[Dataset]:
----------------
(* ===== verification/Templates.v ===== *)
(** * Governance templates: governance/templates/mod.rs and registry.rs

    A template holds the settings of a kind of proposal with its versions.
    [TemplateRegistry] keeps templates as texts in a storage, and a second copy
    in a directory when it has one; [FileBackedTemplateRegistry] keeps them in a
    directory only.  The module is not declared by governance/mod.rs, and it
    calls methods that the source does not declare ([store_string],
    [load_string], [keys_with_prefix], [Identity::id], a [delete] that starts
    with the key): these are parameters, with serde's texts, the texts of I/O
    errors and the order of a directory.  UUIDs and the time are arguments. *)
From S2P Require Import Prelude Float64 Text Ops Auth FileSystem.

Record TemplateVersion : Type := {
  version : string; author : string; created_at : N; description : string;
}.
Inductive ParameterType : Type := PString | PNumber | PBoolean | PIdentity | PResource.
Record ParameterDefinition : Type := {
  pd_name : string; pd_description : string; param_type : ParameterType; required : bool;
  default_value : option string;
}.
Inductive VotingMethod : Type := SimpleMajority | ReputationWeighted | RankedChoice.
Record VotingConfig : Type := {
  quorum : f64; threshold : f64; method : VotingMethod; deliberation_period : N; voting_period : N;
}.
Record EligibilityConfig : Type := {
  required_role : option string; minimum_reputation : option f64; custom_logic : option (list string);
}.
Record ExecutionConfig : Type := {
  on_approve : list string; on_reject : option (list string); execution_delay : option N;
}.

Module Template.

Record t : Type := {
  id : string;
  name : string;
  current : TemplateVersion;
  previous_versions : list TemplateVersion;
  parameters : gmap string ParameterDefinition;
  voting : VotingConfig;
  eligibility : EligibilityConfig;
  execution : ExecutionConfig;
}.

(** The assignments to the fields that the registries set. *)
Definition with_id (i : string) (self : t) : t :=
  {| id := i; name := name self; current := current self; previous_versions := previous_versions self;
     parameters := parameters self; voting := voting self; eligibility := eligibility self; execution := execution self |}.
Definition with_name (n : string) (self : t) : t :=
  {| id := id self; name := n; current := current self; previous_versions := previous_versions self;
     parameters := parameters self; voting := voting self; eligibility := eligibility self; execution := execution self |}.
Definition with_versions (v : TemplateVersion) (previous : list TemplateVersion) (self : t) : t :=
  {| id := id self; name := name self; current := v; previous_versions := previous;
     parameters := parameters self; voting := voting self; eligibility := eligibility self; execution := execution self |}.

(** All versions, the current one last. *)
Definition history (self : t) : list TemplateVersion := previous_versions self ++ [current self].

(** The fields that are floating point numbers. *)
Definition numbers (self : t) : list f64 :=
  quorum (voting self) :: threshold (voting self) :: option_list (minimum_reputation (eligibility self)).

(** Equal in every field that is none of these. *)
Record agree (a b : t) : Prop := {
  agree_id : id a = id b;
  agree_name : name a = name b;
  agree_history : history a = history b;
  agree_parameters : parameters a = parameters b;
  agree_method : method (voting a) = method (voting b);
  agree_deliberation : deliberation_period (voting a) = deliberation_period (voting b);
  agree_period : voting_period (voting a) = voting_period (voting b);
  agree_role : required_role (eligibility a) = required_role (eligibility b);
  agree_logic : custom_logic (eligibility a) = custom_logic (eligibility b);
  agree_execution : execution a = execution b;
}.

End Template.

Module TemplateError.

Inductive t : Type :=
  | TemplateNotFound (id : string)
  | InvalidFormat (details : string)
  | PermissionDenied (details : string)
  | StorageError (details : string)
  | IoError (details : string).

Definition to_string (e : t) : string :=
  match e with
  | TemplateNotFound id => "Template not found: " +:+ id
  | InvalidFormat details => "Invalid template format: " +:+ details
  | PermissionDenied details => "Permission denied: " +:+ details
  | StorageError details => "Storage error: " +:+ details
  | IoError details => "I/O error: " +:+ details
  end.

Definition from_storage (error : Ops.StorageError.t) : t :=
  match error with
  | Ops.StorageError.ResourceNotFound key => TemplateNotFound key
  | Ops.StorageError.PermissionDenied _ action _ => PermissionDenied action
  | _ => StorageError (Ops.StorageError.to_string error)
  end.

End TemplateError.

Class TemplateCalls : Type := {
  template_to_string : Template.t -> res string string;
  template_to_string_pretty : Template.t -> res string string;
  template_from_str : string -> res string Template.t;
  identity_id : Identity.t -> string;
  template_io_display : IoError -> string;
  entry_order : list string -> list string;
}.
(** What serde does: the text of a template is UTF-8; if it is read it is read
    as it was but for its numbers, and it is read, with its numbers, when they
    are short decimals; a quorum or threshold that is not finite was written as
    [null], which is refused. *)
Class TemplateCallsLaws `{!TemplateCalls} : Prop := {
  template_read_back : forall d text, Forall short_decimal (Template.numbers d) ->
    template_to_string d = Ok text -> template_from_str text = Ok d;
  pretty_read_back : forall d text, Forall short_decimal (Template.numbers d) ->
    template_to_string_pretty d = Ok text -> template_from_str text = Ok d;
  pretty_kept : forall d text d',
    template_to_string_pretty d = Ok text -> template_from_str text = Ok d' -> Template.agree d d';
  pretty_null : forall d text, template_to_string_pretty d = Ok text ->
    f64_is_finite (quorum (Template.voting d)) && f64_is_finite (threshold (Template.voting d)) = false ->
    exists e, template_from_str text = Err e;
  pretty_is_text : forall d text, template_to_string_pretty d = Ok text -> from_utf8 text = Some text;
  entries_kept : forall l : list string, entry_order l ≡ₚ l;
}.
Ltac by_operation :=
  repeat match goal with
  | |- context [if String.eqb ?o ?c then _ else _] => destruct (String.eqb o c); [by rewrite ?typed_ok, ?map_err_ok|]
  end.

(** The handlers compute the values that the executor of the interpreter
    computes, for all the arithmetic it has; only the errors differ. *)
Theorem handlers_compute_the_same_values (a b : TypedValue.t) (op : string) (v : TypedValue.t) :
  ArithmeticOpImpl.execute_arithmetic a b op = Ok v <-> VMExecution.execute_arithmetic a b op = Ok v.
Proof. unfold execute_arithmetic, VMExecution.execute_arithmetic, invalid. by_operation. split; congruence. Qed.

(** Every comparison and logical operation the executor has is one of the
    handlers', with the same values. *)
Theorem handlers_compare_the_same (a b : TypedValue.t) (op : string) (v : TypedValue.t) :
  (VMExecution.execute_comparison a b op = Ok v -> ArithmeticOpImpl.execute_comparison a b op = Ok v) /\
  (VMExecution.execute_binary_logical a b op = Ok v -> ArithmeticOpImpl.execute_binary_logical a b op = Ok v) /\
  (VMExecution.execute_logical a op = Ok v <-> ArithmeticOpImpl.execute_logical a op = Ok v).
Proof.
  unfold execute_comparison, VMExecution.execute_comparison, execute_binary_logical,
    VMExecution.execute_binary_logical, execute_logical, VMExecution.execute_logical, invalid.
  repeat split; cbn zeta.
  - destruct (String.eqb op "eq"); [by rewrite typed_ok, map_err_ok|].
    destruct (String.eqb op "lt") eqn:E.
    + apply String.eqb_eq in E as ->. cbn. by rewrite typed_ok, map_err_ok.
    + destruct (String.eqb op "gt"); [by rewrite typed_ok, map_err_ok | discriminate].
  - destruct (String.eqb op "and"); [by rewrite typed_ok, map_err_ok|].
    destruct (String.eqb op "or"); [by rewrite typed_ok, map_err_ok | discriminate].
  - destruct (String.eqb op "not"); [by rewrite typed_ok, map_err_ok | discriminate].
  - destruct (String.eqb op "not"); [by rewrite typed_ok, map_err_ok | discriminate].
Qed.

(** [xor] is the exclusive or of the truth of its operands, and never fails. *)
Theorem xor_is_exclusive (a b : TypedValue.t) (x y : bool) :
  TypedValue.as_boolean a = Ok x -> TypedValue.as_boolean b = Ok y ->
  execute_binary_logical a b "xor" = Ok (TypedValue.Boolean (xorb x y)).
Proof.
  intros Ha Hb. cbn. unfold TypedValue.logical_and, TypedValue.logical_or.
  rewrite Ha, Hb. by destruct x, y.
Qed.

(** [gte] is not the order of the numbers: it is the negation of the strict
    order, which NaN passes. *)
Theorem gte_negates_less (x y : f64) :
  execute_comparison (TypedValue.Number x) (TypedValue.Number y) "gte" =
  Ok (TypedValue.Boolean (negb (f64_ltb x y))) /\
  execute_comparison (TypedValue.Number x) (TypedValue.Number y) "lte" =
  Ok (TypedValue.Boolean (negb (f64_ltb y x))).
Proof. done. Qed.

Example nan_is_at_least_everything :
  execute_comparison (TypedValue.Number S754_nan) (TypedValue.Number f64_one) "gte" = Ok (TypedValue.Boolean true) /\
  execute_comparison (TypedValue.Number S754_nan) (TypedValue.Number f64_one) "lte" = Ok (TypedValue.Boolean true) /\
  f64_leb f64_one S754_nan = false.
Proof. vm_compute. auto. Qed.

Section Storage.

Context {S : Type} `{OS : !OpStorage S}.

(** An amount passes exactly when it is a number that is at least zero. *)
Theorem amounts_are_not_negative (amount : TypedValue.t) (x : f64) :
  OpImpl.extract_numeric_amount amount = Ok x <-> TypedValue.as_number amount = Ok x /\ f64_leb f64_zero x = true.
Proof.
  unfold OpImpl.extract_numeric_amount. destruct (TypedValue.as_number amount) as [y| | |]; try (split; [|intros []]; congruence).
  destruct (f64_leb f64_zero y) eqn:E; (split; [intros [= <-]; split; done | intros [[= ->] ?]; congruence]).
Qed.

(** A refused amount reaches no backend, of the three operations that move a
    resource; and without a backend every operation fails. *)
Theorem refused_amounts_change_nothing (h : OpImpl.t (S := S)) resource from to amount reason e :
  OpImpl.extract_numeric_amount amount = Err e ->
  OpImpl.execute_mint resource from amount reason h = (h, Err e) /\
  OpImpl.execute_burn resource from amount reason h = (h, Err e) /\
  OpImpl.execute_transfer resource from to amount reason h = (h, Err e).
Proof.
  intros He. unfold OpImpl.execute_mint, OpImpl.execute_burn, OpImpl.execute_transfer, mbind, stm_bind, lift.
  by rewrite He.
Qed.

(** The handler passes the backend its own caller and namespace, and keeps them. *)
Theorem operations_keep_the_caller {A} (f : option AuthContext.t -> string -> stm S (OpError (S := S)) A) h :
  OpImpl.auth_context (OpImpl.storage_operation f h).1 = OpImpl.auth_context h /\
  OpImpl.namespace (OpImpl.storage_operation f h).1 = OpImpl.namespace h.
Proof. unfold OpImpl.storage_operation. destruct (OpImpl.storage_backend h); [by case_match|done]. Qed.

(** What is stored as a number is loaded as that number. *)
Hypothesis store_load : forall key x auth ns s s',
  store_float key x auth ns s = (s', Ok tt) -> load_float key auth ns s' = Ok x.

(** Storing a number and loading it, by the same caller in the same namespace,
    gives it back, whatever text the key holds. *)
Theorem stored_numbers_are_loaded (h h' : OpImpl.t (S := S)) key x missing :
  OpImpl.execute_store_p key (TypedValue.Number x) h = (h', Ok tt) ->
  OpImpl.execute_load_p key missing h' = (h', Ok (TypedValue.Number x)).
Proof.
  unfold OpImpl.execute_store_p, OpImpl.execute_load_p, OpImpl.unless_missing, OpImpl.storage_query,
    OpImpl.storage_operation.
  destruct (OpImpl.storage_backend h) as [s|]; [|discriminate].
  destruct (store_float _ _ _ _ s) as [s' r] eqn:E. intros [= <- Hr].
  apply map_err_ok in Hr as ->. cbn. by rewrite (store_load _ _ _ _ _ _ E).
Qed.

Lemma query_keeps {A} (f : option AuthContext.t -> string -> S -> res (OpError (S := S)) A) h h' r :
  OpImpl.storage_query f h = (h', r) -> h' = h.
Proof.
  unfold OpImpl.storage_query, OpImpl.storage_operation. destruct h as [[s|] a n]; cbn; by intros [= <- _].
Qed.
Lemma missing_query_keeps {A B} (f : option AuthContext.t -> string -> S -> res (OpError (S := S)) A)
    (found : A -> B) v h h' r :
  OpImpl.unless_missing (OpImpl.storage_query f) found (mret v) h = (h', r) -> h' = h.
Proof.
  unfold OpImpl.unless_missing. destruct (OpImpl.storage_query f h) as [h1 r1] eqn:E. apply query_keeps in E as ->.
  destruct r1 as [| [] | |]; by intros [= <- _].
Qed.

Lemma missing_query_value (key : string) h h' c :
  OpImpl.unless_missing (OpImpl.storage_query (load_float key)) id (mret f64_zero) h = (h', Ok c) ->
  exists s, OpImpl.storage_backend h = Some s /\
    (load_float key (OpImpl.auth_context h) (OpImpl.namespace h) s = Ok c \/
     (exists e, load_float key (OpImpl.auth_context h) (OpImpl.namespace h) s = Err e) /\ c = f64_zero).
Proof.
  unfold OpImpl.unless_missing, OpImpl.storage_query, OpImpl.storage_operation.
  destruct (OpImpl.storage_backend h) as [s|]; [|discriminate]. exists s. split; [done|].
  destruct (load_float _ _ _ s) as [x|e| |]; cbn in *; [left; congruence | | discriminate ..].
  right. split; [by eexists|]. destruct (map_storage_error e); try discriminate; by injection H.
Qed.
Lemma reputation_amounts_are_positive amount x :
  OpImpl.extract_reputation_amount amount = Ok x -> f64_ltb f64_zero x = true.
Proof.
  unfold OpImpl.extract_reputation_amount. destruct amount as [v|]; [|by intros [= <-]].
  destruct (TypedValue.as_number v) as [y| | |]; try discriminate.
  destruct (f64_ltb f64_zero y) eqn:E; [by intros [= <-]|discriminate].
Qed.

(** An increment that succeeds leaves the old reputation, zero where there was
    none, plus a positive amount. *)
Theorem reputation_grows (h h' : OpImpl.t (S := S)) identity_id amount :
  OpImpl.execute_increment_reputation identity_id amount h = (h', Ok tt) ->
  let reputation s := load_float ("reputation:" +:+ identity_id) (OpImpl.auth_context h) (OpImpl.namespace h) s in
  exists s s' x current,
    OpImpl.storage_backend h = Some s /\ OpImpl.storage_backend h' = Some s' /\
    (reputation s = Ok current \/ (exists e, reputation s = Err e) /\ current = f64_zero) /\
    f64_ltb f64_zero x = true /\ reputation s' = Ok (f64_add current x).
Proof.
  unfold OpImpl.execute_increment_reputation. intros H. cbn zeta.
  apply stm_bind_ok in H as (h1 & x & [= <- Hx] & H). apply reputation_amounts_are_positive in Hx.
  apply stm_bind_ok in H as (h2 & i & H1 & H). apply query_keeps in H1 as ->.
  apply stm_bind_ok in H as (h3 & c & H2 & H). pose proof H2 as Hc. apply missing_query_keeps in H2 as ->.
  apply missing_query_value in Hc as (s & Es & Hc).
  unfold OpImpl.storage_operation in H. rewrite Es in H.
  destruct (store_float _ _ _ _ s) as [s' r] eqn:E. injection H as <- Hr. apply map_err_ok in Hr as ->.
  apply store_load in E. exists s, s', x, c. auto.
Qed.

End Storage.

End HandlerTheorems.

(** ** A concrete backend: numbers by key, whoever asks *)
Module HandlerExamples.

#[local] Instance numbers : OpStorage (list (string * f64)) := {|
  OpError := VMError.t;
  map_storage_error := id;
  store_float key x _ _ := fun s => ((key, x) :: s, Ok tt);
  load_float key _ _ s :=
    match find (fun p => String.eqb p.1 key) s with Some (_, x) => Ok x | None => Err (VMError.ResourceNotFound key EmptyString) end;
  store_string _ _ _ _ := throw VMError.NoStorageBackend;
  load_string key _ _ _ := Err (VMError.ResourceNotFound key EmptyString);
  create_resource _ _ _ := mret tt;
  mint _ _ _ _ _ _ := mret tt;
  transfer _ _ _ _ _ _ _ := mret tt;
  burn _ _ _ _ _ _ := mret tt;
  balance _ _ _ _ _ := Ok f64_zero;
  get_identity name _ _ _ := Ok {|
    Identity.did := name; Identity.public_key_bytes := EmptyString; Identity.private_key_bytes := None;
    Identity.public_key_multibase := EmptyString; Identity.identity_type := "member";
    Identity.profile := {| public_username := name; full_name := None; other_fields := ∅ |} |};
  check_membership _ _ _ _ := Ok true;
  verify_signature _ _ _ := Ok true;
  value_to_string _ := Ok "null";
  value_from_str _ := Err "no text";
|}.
----------------
Print exactly the lines above, between the one holding "previous_versions : list TemplateVersion;" and the one holding "Definition with_id (i", inclusive, and nothing besides.

[Exercise response]:
  previous_versions : list TemplateVersion;
  parameters : gmap string ParameterDefinition;
  voting : VotingConfig;
  eligibility : EligibilityConfig;
  execution : ExecutionConfig;
}.

(** The assignments to the fields that the registries set. *)
Definition with_id (i : string) (self : t) : t :=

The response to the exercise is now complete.